Brief:
Restate word for word the entries below, starting with the line with "Variable os_error : pystr" and continuing through the line with "#[local] Abbreviation a_profile". Include both of those lines and no others.

Data extract:
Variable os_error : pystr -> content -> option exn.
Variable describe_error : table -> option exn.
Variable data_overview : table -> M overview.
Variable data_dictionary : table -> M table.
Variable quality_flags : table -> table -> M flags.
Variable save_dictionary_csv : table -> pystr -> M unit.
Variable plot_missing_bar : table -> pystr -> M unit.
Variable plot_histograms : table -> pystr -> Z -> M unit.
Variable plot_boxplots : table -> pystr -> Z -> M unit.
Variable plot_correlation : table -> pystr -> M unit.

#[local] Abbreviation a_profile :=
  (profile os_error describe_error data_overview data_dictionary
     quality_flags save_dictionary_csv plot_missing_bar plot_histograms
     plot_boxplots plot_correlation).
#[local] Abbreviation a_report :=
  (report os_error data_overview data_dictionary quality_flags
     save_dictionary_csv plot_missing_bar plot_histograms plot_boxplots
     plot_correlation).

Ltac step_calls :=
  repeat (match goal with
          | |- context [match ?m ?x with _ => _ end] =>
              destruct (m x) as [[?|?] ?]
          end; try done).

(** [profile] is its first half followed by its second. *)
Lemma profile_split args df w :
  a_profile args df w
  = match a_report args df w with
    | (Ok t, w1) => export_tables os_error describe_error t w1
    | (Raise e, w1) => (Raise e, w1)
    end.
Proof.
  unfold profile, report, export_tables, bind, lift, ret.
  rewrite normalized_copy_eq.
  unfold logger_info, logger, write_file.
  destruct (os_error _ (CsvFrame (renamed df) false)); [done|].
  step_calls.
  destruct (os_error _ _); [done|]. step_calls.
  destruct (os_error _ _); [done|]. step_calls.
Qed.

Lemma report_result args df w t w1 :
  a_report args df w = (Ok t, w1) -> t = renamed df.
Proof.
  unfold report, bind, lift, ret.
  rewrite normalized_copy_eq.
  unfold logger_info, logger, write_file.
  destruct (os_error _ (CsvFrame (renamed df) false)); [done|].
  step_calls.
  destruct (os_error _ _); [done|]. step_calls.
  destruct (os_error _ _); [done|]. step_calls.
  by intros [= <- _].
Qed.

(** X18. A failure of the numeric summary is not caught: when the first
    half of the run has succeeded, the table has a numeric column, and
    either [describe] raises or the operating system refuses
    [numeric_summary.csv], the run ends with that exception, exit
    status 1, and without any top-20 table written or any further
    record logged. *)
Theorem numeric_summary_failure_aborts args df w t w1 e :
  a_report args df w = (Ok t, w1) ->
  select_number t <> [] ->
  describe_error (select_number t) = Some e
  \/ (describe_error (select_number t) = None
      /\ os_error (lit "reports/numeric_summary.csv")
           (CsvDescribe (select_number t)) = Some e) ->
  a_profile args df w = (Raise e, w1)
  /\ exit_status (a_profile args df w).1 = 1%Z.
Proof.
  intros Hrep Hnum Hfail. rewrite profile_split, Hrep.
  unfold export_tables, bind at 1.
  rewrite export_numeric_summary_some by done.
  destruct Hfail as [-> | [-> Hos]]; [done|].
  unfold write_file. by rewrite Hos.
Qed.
* * *
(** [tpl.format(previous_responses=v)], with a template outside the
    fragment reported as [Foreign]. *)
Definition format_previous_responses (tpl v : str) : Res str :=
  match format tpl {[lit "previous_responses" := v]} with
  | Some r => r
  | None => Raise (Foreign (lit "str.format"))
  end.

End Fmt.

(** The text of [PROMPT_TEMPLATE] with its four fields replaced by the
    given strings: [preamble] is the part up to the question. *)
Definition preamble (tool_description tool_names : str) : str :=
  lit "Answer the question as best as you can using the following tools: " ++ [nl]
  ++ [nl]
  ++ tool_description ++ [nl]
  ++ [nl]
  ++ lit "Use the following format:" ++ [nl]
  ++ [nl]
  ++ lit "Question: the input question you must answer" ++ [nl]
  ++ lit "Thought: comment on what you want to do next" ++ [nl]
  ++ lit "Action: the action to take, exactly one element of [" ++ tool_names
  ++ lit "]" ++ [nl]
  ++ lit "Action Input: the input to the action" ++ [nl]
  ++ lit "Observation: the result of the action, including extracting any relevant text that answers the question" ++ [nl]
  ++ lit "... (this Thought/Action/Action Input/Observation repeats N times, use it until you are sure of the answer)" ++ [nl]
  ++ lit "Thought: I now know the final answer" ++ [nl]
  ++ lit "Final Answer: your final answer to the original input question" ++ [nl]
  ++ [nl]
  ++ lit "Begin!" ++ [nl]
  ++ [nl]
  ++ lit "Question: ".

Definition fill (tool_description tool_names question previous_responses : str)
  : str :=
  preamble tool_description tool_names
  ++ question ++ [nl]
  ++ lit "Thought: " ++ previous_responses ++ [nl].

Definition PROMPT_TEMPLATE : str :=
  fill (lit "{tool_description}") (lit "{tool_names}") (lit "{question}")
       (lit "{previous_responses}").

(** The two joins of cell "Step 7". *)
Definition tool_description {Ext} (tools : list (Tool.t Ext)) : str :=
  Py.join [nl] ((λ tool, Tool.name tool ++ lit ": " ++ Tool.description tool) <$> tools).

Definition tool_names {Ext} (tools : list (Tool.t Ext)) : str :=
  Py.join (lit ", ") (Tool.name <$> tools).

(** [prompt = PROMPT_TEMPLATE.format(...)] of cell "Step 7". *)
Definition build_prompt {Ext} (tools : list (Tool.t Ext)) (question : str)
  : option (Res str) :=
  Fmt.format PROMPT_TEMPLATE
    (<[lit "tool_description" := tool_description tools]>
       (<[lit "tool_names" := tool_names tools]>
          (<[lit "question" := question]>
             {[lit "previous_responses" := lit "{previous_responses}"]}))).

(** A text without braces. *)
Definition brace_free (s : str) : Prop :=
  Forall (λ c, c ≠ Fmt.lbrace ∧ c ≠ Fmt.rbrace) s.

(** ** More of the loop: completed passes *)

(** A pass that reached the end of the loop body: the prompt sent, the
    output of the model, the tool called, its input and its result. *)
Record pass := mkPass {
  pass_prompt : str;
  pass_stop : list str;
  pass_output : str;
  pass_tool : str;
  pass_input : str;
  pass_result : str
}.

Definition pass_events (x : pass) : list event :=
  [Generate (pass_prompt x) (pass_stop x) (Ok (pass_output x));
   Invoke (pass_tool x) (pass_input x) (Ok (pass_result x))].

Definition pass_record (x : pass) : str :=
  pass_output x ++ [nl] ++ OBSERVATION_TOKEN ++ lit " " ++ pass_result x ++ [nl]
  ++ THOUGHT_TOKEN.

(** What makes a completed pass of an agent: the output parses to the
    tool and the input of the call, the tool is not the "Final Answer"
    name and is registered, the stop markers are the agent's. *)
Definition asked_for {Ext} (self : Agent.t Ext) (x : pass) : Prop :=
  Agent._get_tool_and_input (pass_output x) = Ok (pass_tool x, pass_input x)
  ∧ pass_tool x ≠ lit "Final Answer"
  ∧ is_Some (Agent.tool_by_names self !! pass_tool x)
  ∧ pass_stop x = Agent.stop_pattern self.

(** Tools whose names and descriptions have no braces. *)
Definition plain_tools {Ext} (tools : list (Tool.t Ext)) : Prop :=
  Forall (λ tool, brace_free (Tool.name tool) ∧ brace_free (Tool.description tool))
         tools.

Answer area:
Variable os_error : pystr -> content -> option exn.
Variable describe_error : table -> option exn.
Variable data_overview : table -> M overview.
Variable data_dictionary : table -> M table.
Variable quality_flags : table -> table -> M flags.
Variable save_dictionary_csv : table -> pystr -> M unit.
Variable plot_missing_bar : table -> pystr -> M unit.
Variable plot_histograms : table -> pystr -> Z -> M unit.
Variable plot_boxplots : table -> pystr -> Z -> M unit.
Variable plot_correlation : table -> pystr -> M unit.

#[local] Abbreviation a_profile :=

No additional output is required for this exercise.